Input material -
☆ ☆ ☆ ☆ ☆
(** * MSME Cybersecurity Insights dashboard ([app.py])

    A shallow embedding of the reporting script and of the pandas, numpy,
    scikit-learn and plotly operations it calls, followed by the
    properties of the specification, each stated over these definitions.

    Conventions.
    - A [float64] is represented by the exact rational it stands for, or by
      one of the special values [FInf], [FNaN]; rounding is not modelled.
    - A count ([len], [.sum()]) is an integer of [Z]; a table never has the
      2^63 rows an [int64] overflow would need.
    - The script is a computation in the monad [M]: it appends elements to
      the page and ends normally, by [st.stop()] or by an uncaught exception.
      An element records what it is drawn from; drawing itself is taken to
      succeed.
    - What the script reads from outside is a parameter: the file reader,
      the random generator, the datetime parser, Python's reading of a text
      as a float, and the sort numpy applies (its outcome on equal values
      differs between builds).
    - The libraries are those the script was written for: pandas 2.x
      (where [resample] still takes the alias ["H"] and columns read from a
      file have numpy dtypes), scikit-learn 1.x and plotly.express 5.x with
      statsmodels installed. *)

From Stdlib Require Import String Ascii ZArith QArith Bool Lia Arith List.
From Stdlib Require Import Permutation Sorted.
Import ListNotations.
Local Open Scope string_scope.
Local Open Scope Z_scope.
Local Open Scope list_scope.

(* ------------------------------------------------------------------ *)
(** ** Python values and control *)
(* ------------------------------------------------------------------ *)

Module Py.

Inductive exn : Type :=
| ValueError
| TypeError
| AttributeError
| ZeroDivisionError
| OSError
| OtherError.

(** How a statement ends: with a value, with the [StopException] of
    [st.stop()], or with an exception. *)
Inductive result (A : Type) : Type :=
| Ok (a : A)
| Stopped
| Raise (e : exn).
Arguments Ok {A} a.
Arguments Stopped {A}.
Arguments Raise {A} e.

(** [float64] values. *)
Inductive pyfloat : Type :=
| Finite (q : Q)
| FInf (positive_sign : bool)
| FNaN.

(** An integer is a Python [int] (from [len]) or a [numpy.int64] (from
    [.sum()]); the two differ in what dividing by zero does. *)
Inductive intval : Type :=
| PyInt (z : Z)
| NpInt64 (z : Z).

Definition int_of (i : intval) : Z :=
  match i with PyInt z => z | NpInt64 z => z end.

(** [a / b] with [b] a Python [int]. *)
Definition truediv (a : intval) (b : Z) : result pyfloat :=
  if b =? 0 then
    match a with
    | PyInt _ => Raise ZeroDivisionError
    | NpInt64 z =>
        Ok (if z =? 0 then FNaN else FInf (0 <? z))
    end
  else Ok (Finite (inject_Z (int_of a) / inject_Z b)).

(** [x * 100] on a float. *)
Definition mul100 (x : pyfloat) : pyfloat :=
  match x with
  | Finite q => Finite (q * 100)
  | FInf s => FInf s
  | FNaN => FNaN
  end.

Definition is_finite (x : pyfloat) : bool :=
  match x with Finite _ => true | _ => false end.

(** A call into a library, which returns or raises. *)
Inductive outcome (A : Type) : Type :=
| Returns (a : A)
| Raises (e : exn).
Arguments Returns {A} a.
Arguments Raises {A} e.

Definition result_of {A : Type} (o : outcome A) : result A :=
  match o with
  | Returns a => Ok a
  | Raises e => Raise e
  end.

Definition bind_result {A B : Type} (r : result A) (k : A -> result B)
    : result B :=
  match r with
  | Ok a => k a
  | Stopped => Stopped
  | Raise e => Raise e
  end.

Fixpoint map_result {A B : Type} (f : A -> result B) (l : list A)
    : result (list B) :=
  match l with
  | [] => Ok []
  | x :: l' =>
      bind_result (f x) (fun y =>
      bind_result (map_result f l') (fun ys => Ok (y :: ys)))
  end.

End Py.
Import Py.

(* ------------------------------------------------------------------ *)
(** ** numpy: the portable [argsort(kind="quicksort")]

    [aquicksort] of [npysort/quicksort.cpp] on an array [v] of counts: an
    introsort over the index array [tosort], with median-of-three
    partitions above 16 elements, insertion sort below, and heapsort once
    the depth limit is spent.  Pointers are positions in the index array;
    the loops run on fuel that the lengths bound.  Builds of numpy that
    dispatch a SIMD kernel sort differently, which is why the script takes
    its sort as a parameter; this one is the sort of the examples. *)
(* ------------------------------------------------------------------ *)

Module Numpy.
(** [Anneal::Anneal (initial_params, param_ranges)] *)
Definition Anneal_new (initial_params : list T) (param_ranges : list (T * T))
  : outcome (Anneal T) :=
  let a := Anneal_members in
  let a := a <| D := wrap (N.of_nat (length initial_params)) |> in
  let a := a <| range_min := resize (N.to_nat (D a)) (lit 0) (range_min a) |> in
  let a := a <| range_max := resize (N.to_nat (D a)) (lit 0) (range_max a) |> in
  obind (fill_ranges param_ranges 0 (range_min a) (range_max a)) (fun r =>
  let a := a <| range_min := fst r |> <| range_max := snd r |> in
  let a := a <| rdelta := vsub (range_max a) (range_min a) |> in
  let a := a <| rmeans := vdiv_s (vadd (range_max a) (range_min a)) (lit 2) |> in
  let a := a <| x_cand := initial_params |> in
  let a := a <| x_best := initial_params |> in
  let a := a <| x := initial_params |> in
  Ret (a <| state := NeedToInit |>)).

(** [Anneal::init] *)
Definition init (a : Anneal T) : outcome (Anneal T) :=
  let d := N.to_nat (D a) in
  let a := a <| f_x_best := if downhill a then max_value else lowest |> in
  let a := a <| f_x := f_x_best a |> in
  let a := a <| f_x_cand := f_x_best a |> in
  let a := a <| x := resize d (lit 0) (x a) |> in
  let a := a <| x_cand := resize d (lit 0) (x_cand a) |> in
  let a := a <| x_best := resize d (lit 0) (x_best a) |> in
  let a := a <| temp_0 := resize d (lit 1) (temp_0 a) |> in
  let a := a <| temp := resize d (lit 1) (temp a) |> in
  let a := a <| s := resize d (lit 1) (s a) |> in
  let a := a <| s_max := resize d (lit 1) (s_max a) |> in
  let a := a <| partials := resize d (lit 1) (partials a) |> in
  let a := a <| m := resize d (lit 0) (m a) |> in
  let a := a <| m := set_from (m a) (neg (log (temperature_ratio_scale a))) |> in
  let a := a <| n := resize d (lit 0) (n a) |> in
  let a := a <| n := set_from (n a) (log (temperature_anneal_scale a)) |> in
  let a := a <| temp_f := vmul (temp_0 a) (vexp (vneg (m a))) |> in
  obind (of_option (to_uint (exp (vmean (n a))))) (fun kf =>
  let a := a <| k_f := kf |> in
  let a := a <| c := resize d (lit 1) (c a) |> in
  let a := a <| c := vmul (m a) (vexp (vdiv_s (vneg (n a)) (of_uint (D a)))) |> in
  let a := a <| c_cost := vmul_s (c a) (cost_parameter_scale_ratio a) |> in
  let a := a <| temp_cost_0 := c_cost a |> in
  let a := a <| temp_cost := c_cost a |> in
  Ret (a <| state := NeedToCompute |>)).

(** One turn of the loop of [generate_parameter]: the point [x_new] made
    from the draws [u]. *)
Definition perturb (a : Anneal T) (x_start u : list T) : list T :=
  let u2 := vabs (vsub_s (vmul_s u (lit 2)) (lit 1)) in
  let sigu := vsignum (vsub_s u (lit (1 # 2))) in
  let y := vmul (vmul sigu (temp a))
                (vsub_s (vpow (vadd_s (sdiv_v (lit 1) (temp a)) (lit 1)) u2)
                        (lit 1)) in
  vadd x_start y.

(** The flag [generated] at the end of a turn that began with it [false]. *)
Definition generated_flag (a : Anneal T) (x_start : list T) (force_change : bool)
  (x_new : list T) : bool :=
  let generated := false in
  let generated :=
    if vle x_new (range_max a) && vge x_new (range_min a)
    then true else generated in
  if Bool.eqb force_change true && has_zero (vsub x_new x_start)
  then false else generated.

(** [Anneal::generate_parameter (x_start, force_change)], with at most [fuel]
    turns of its loop [while (!generated)]. *)
Fixpoint generate_parameter (fuel : nat) (a : Anneal T) (x_start : list T)
  (force_change : bool) : M (list T) :=
  match fuel with
  | O => fun _ => OutOfFuel
  | S fuel' =>
      u <- randomize (N.to_nat (D a)) ;;
      let x_new := perturb a x_start u in
      if generated_flag a x_start force_change x_new then ret x_new
      else generate_parameter fuel' a x_start force_change
  end.

(** [Anneal::generate_next] *)
Definition generate_next (fuel : nat) (a : Anneal T) : M (Anneal T) :=
  v <- generate_parameter fuel a (x a) false ;;
  ret (a <| x_cand := v |>).

(** [Anneal::cooling_schedule] *)
Definition cooling_schedule (a : Anneal T) : Anneal T :=
  let a := a <| temp :=
    vmul (temp_0 a)
         (vexp (vmul_s (vneg (c a))
                       (pow (of_uint (k a)) (div (lit 1) (of_uint (D a)))))) |> in
  a <| temp_cost :=
    vmul (temp_cost_0 a)
         (vexp (vmul_s (vneg (c_cost a))
                       (pow (of_uint (num_accepted a))
                            (div (lit 1) (of_uint (D a)))))) |>.

(** The test of [acceptance_check] on the candidate against the current
    point. *)
Definition candidate_is_better (a : Anneal T) : bool :=
  (Bool.eqb (downhill a) true && ltb (f_x_cand a) (f_x a))
  || (Bool.eqb (downhill a) false && gtb (f_x_cand a) (f_x a)).

(** The acceptance probability [p] of [acceptance_check]. *)
Definition acceptance_p (a : Anneal T) : T :=
  exp (div (neg (sub (f_x_cand a) (f_x a)))
           (add epsilon (vmean (temp_cost a)))).

(** The body of [if (accepted) { ... }] in [acceptance_check]. *)
Definition accept_candidate (a : Anneal T) : Anneal T :=
  let a := a <| x := x_cand a |> in
  let a := a <| f_x := f_x_cand a |> in
  let a := a <| param_hist := param_hist a ++ [x a] |> in
  let a := a <| f_param_hist := f_param_hist a ++ [f_x a] |> in
  let a := a <| f_x_best_repeats :=
    wrap (f_x_best_repeats a + (if eqb (f_x_cand a) (f_x_best a) then 1 else 0)) |> in
  let a :=
    if ltb (f_x_cand a) (f_x_best a)
    then a <| f_x_best_repeats := 0 |> <| x_best := x_cand a |>
    else a <| x_best := x_best a |> in
  let a := a <| f_x_best :=
    if ltb (f_x_cand a) (f_x_best a) then f_x_cand a else f_x_best a |> in
  a <| num_accepted := incr (num_accepted a) |>.

(** [Anneal::acceptance_check] *)
Definition acceptance_check (a : Anneal T) : M (Anneal T) :=
  let better := candidate_is_better a in
  let a :=
    if better then a <| num_improved := incr (num_improved a) |>
    else a <| num_worse := incr (num_worse a) |> in
  let p := acceptance_p a in
  u <- rng_get ;;
  let accepted := if gtb p u then true else false in
  let a :=
    if negb better && accepted
    then a <| num_worse_accepted := incr (num_worse_accepted a) |>
    else a in
  ret (if accepted then accept_candidate a else a).

(** [Anneal::accepted_vs_generated] *)
Definition accepted_vs_generated (a : Anneal T) : T :=
  div (of_uint (num_accepted a)) (of_uint (wrap (num_improved a + num_worse a))).

(** The loop of [reanneal_test]: [x_set[ps] = generate_parameter (x, true)]
    for the [count] indices from [ps]. *)
Fixpoint fill_x_set (fuel : nat) (count ps : nat) (a : Anneal T) : M (Anneal T) :=
  match count with
  | O => ret a
  | S count' =>
      v <- generate_parameter fuel a (x a) true ;;
      xs <- lift (of_option (store ps v (x_set a))) ;;
      fill_x_set fuel count' (S ps) (a <| x_set := xs |>)
  end.

(** [Anneal::reanneal_test] *)
Definition reanneal_test (fuel : nat) (a : Anneal T) : M (bool * Anneal T) :=
  if (k_r a <? reanneal_after_steps a)
     && geb (accepted_vs_generated a) (acc_gen_reanneal_ratio a)
  then ret (false, a)
  else
    let a := a <| x_set := resize (N.to_nat (partials_samples a)) [] (x_set a) |> in
    let a := a <| f_x_set := resize (N.to_nat (partials_samples a)) (lit 0) (f_x_set a) |> in
    a <- fill_x_set fuel (N.to_nat (partials_samples a)) 0 a ;;
    ret (true, a).

(** [Anneal::reset_stats] *)
Definition reset_stats (a : Anneal T) : Anneal T :=
  a <| num_improved := 0 |> <| num_worse := 0 |> <| num_worse_accepted := 0 |>
    <| num_accepted := 0 |> <| k_r := 0 |>.

(** The first loop of [complete_reanneal]:
    [partials += (f_x_set[i] - f_x) / (x_set[i] - x)] for the [count] indices
    from [i]. *)
Fixpoint sum_partials (count i : nat) (a : Anneal T) : outcome (Anneal T) :=
  match count with
  | O => Ret a
  | S count' =>
      obind (of_option (nth_error (f_x_set a) i)) (fun fi =>
      obind (of_option (nth_error (x_set a) i)) (fun xi =>
      sum_partials count' (S i)
        (a <| partials :=
           vadd (partials a) (sdiv_v (sub fi (f_x a)) (vsub xi (x a))) |>)))
  end.

(** The new step count of [complete_reanneal]: the [unsigned int] that
    [static_cast] makes of the mean. *)
Definition k_re_of (a : Anneal T) (temp_re : list T) : option N :=
  to_uint (vmean (vpow_s (vdiv (vlog (vdiv (temp_0 a) temp_re)) (c a))
                         (of_uint (D a)))).

(** The first part of [complete_reanneal]: the average of the difference
    quotients, left in [partials]. *)
Definition estimate_partials (a : Anneal T) : outcome (Anneal T) :=
  let a := a <| partials := vzero (partials a) |> in
  obind (sum_partials (N.to_nat (partials_samples a)) 0 a) (fun a =>
  Ret (a <| partials := vdiv_s (partials a) (of_uint (partials_samples a)) |>)).

(** [this->s = -this->rdelta * this->partials] *)
Definition sensitivities (a : Anneal T) : Anneal T :=
  a <| s := vmul (vneg (rdelta a)) (partials a) |>.

(** [temp_re = this->temp * (this->s.max()/this->s)] *)
Definition rescaled_temp (a : Anneal T) : list T :=
  vmul (temp a) (sdiv_v (vmax (s a)) (s a)).

(** [Anneal::complete_reanneal] *)
Definition complete_reanneal (a : Anneal T) : outcome (Anneal T) :=
  obind (estimate_partials a) (fun a =>
  if has_nan_or_inf (partials a) then Throw "NaN or inf in partials"
  else if has_zero (partials a) then Ret (reset_stats a)
  else
    let a := sensitivities a in
    let temp_re := rescaled_temp a in
    if vgt_s temp_re (lit 0) then
      obind (of_option (k_re_of a temp_re)) (fun k_re =>
      let a := a <| k := k_re |> in
      let a := a <| temp := temp_re |> in
      Ret (reset_stats a))
    else Ret (reset_stats a)).

(** [Anneal::stop_check] *)
Definition stop_check (a : Anneal T) : bool :=
  if f_x_best_repeat_max a <=? f_x_best_repeats a then true else false.

(** The part of [step] up to the stopping test: the count of calls, and the
    reanneal to complete when the client has computed the set. *)
Definition step_enter (a : Anneal T) : outcome (Anneal T) :=
  let a := a <| steps := incr (steps a) |> in
  if Anneal_State_eqb (state a) NeedToComputeSet
  then obind (complete_reanneal a) (fun a => Ret (a <| state := NeedToStep |>))
  else Ret a.

(** The part of [step] between the stopping test and [reanneal_test]. *)
Definition step_advance (fuel : nat) (a : Anneal T) : M (Anneal T) :=
  let a := cooling_schedule a in
  a <- acceptance_check a ;;
  a <- generate_next fuel a ;;
  let a := a <| k := incr (k a) |> in
  let a := a <| k_r := incr (k_r a) |> in
  ret a.

(** [Anneal::step] *)
Definition step (fuel : nat) (a : Anneal T) : M (Anneal T) :=
  a <- lift (step_enter a) ;;
  if stop_check a then ret (a <| state := ReadyToStop |>)
  else
    a <- step_advance fuel a ;;
    r <- reanneal_test fuel a ;;
    if fst r then ret ((snd r) <| state := NeedToComputeSet |>)
    else ret ((snd r) <| state := NeedToCompute |>).

End Annealer.

(** ** The client *)

Section Client.

Context {T : Type} {ST : Scalar T}.

Local Open Scope anneal_scope.

(** "Algorithm parameters to be adjusted by user": what the client may set
    between the construction and [init]. *)
Definition configure (dh : bool) (trs tas cpsr agrr : T) (ps fmax ras : N)
  (a : Anneal T) : Anneal T :=
  a <| downhill := dh |>
    <| temperature_ratio_scale := trs |>
    <| temperature_anneal_scale := tas |>
    <| cost_parameter_scale_ratio := cpsr |>
    <| acc_gen_reanneal_ratio := agrr |>
    <| partials_samples := ps |>
    <| f_x_best_repeat_max := fmax |>
    <| reanneal_after_steps := ras |>.


(** What [Anneal::state] asks of the client before the next call of [step]:
    the objective of the candidate ([NeedToCompute]) or of every member of
    [x_set] ([NeedToComputeSet]). *)
Definition evaluate (obj : list T -> T) (a : Anneal T) : Anneal T :=
  match state a with
  | NeedToCompute => a <| f_x_cand := obj (x_cand a) |>
  | NeedToComputeSet => a <| f_x_set := map obj (x_set a) |>
  | _ => a
  end.


(** The client's loop, for at most [calls] calls of [step]. *)
Fixpoint drive (draws : nat -> T) (fuel : nat) (obj : list T -> T) (calls : nat)
  (a : Anneal T) : M (Anneal T) :=
  match calls with
  | O => ret a
  | S calls' =>
      if Anneal_State_eqb (state a) ReadyToStop then ret a
      else a' <- step draws fuel (evaluate obj a) ;; drive draws fuel obj calls' a'
  end.

(** Every component of [v] is within [range_min, range_max] (bounds
    included), as [operator<=] and [operator>=] of [T] decide. *)
Definition within (a : Anneal T) (v : list T) : Prop :=
  Forall2 (fun e hi => leb e hi = true) v (range_max a)
  /\ Forall2 (fun e lo => leb lo e = true) v (range_min a).

(** The condition of [reanneal_test] under which no reanneal starts. *)
Definition no_reanneal (a : Anneal T) : bool :=
  (k_r a <? reanneal_after_steps a)
  && geb (accepted_vs_generated a) (acc_gen_reanneal_ratio a).




(** The three counters that [acceptance_check] writes before it accepts. *)
Definition with_counts (ni nw nwa : N) (a : Anneal T) : Anneal T :=
  a <| num_improved := ni |> <| num_worse := nw |> <| num_worse_accepted := nwa |>.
☆ ☆ ☆ ☆ ☆
What this task involves - Working from the entries above, find every line in which the word "drive" occurs and copy it.

Response to the task -
Fixpoint drive (draws : nat -> T) (fuel : nat) (obj : list T -> T) (calls : nat)
      else a' <- step draws fuel (evaluate obj a) ;; drive draws fuel obj calls' a'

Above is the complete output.